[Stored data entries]
•••

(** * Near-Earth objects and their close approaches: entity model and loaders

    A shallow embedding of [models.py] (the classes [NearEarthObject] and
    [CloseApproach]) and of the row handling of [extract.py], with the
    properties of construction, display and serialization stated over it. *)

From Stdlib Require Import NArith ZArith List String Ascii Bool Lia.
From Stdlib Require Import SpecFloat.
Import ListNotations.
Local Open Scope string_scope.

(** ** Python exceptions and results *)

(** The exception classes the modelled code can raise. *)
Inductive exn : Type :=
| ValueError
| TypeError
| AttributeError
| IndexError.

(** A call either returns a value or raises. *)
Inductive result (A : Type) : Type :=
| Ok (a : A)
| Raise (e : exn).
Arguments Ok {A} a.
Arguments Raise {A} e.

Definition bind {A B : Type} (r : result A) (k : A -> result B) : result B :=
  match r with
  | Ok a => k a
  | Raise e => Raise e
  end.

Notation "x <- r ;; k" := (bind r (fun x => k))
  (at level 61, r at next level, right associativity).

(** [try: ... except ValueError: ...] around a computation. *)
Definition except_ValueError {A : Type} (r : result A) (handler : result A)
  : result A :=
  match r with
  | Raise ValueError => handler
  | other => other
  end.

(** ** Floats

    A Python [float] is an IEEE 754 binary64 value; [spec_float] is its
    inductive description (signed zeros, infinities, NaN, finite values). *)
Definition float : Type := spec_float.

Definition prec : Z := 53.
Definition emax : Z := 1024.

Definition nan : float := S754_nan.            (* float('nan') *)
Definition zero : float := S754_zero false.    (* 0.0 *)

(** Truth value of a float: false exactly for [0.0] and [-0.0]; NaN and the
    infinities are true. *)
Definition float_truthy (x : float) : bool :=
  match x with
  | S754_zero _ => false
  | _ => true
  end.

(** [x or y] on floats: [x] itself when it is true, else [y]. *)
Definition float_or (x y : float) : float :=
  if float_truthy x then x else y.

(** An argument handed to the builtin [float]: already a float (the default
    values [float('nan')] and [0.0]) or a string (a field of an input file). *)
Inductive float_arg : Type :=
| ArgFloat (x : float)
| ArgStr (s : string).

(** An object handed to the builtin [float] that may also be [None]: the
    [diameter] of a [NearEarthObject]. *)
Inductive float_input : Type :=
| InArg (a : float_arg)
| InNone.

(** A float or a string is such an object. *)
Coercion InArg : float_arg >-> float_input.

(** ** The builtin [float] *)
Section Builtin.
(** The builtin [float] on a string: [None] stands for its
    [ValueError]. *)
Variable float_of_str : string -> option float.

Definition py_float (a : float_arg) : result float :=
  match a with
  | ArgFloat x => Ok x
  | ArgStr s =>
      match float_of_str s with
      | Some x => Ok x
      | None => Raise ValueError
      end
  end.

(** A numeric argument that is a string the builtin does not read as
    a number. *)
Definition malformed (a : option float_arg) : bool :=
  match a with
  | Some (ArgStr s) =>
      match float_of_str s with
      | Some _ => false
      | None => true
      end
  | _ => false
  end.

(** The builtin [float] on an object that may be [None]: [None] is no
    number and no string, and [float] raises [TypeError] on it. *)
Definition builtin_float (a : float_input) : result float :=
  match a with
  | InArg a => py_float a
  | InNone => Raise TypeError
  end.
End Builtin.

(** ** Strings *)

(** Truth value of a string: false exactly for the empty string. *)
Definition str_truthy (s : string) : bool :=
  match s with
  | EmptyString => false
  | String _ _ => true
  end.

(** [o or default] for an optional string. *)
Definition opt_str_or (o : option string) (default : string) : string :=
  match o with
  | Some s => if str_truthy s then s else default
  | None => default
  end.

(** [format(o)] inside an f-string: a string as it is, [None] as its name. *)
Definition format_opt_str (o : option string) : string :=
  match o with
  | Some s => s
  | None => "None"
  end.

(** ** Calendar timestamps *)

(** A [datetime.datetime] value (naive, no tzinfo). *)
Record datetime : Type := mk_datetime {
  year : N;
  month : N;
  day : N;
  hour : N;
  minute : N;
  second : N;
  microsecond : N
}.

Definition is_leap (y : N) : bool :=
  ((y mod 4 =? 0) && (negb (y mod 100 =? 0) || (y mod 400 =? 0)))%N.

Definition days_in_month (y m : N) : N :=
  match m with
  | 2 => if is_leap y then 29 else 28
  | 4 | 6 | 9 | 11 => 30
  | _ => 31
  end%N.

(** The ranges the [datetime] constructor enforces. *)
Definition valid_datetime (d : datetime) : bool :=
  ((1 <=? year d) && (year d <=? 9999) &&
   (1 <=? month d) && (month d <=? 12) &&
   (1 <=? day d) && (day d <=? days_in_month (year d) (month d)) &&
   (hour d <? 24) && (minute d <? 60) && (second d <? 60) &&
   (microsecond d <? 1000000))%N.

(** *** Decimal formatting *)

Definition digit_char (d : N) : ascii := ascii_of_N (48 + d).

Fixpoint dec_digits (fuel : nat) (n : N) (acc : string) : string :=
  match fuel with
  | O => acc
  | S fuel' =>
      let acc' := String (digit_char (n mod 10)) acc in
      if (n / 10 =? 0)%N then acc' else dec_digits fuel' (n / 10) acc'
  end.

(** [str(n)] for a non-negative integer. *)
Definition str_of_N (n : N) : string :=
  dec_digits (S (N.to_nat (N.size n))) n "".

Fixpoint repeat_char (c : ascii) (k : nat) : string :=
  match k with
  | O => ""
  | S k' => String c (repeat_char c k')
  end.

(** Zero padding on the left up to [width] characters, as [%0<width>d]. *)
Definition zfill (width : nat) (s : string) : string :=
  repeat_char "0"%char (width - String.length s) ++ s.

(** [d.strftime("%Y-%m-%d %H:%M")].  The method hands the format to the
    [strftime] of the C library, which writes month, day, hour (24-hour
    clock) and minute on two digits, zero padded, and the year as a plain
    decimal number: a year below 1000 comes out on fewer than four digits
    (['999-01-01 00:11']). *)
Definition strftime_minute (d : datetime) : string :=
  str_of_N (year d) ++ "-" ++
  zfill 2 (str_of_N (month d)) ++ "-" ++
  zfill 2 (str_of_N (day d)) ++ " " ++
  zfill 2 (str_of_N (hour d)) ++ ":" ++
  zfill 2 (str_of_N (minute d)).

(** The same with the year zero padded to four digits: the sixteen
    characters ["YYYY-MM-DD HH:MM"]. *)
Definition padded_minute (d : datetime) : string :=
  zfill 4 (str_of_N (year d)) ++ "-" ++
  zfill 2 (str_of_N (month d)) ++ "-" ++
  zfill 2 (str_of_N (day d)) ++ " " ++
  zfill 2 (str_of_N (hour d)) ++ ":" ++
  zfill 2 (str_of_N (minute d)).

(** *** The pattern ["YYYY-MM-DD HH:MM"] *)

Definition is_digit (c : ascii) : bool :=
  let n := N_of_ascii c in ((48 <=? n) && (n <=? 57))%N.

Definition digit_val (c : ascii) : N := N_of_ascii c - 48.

•••

EXERCISE DESCRIPTION: Taking the records above, retype every line from the one with "number and no" down to the one with "(** ** Strings *)", exactly and with nothing else.

RESPONSE TO THIS EXERCISE:
    number and no string, and [float] raises [TypeError] on it. *)
Definition builtin_float (a : float_input) : result float :=
  match a with
  | InArg a => py_float a
  | InNone => Raise TypeError
  end.
End Builtin.

(** ** Strings *)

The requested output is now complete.